/ 23 June 2021

A Great Barrier bruiser

It could be a world first, but not in a good way… Yesterday, the United Nations’ World Heritage Committee of its Educational, Scientific and Cultural Organization (UNESCO) said Queensland’s Great Barrier Reef could be put on the dreaded ‘in danger’ list because of the impact of climate change. And in the draft report, UNESCO “strongly invites” the Australian Government to do more to reduce our greenhouse gas emissions. Experts say if the reef is put on the list, it would be massively embarrassing for Oz – and it would threaten the tourism dollars the region depends on. But Environment Minister Sussan Ley cried foul yesterday saying that politics are at play…

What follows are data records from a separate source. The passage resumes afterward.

Definition certificate_id (c : DelegationCertificate) : Z := blake3 (signing_bytes c).

Definition attenuates (c p : DelegationCertificate) : bool :=
  is_well_formed c && is_well_formed p && bool_decide (parent c = Certificate (certificate_id p)) &&
  bool_decide (issuer c = subject p) && scope_attenuates (cscope c) (cscope p) &&
  bool_decide (not_before_ms p ≤ not_before_ms c) && expiry_within (c_expires_at_ms c) (c_expires_at_ms p) &&
  bool_decide (0 < remaining_delegation_depth p) &&
  bool_decide (remaining_delegation_depth c < remaining_delegation_depth p).

(** [issue]: the identity provider is its master key. *)
Definition certificate_issue (provider : K) (c : DelegationCertificate)
  : result DelegationError SignedDelegationCertificate :=
  if negb (is_well_formed c) then Err MalformedCertificate
  else if bool_decide (public_key provider ≠ issuer c) then Err WrongIssuer
  else
    let salt := delegation_signing_salt (cscope c) in
    Ok (mkSigned c (attest_derived_key provider salt) (sign (derive_child provider salt) (signing_bytes c))).

Definition certificate_verify (s : SignedDelegationCertificate) : bool :=
  if negb (is_well_formed (certificate s)) then false
  else if negb (attestation_verify (signer s) (delegation_signing_salt (cscope (certificate s)))) then false
  else if negb (pk_valid (att_master (signer s))) then false
  else if bool_decide (att_master (signer s) ≠ issuer (certificate s)) then false
  else verify_signature (att_derived (signer s)) (signature s) (signing_bytes (certificate s)).

Definition revocation_issue (provider : K) (r : DelegationRevocation)
  : result DelegationError SignedDelegationRevocation :=
  if bool_decide (rv_version r ≠ REVOCATION_VERSION) || negb (scope_is_well_formed (rv_scope r))
  then Err MalformedRevocation
  else if bool_decide (public_key provider ≠ rv_issuer r) then Err WrongIssuer
  else
    let salt := delegation_signing_salt (rv_scope r) in
    Ok (mkSignedRevocation r (attest_derived_key provider salt)
          (sign (derive_child provider salt) (revocation_signing_bytes r))).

BACK IT UP A BIT… WHAT’S WRONG WITH THE REEF?
Rising sea temperatures have delivered 3 mass bleaching events since 2015 that have weakened and killed corals across the entire span of the reef. Keep in mind there’s 2,000km of it off the Queensland coast, making it the biggest in the world. It’s also of “enormous scientific and intrinsic importance”, and that saw it given World Heritage status by UNESCO in 1981. In 2019, the reef’s long-term outlook was downgraded to “very poor” by the government’s own Great Barrier Reef Marine Park Authority because of the impact of climate change. And Minister Ley doesn’t argue that global warming is probably the greatest threat to the reef’s survival.

SO WHAT’S THE PROBLEM?
Well, Ley says UNESCO’s process smells like the reef’s iconic coral trout – fishy… That’s because the government was assured just last week that things wouldn’t go in this direction. That aside, she says a lot is being done to protect the reef, and the draft recommendation is not based on the latest information. And Ley says, “there are 83 natural World Heritage properties facing climate change threats, so it’s not fair to simply single out Australia.” So to the politics: China currently chairs the committee, and there are reports that our beef with Beijing may have influenced the decision. Still, Australia is not doing enough to combat climate change, some on the international stage say. And members of the committee were lobbied by conservationists to take this step as a way to pressure our government to do more. A decision about the reef’s status will be made next month.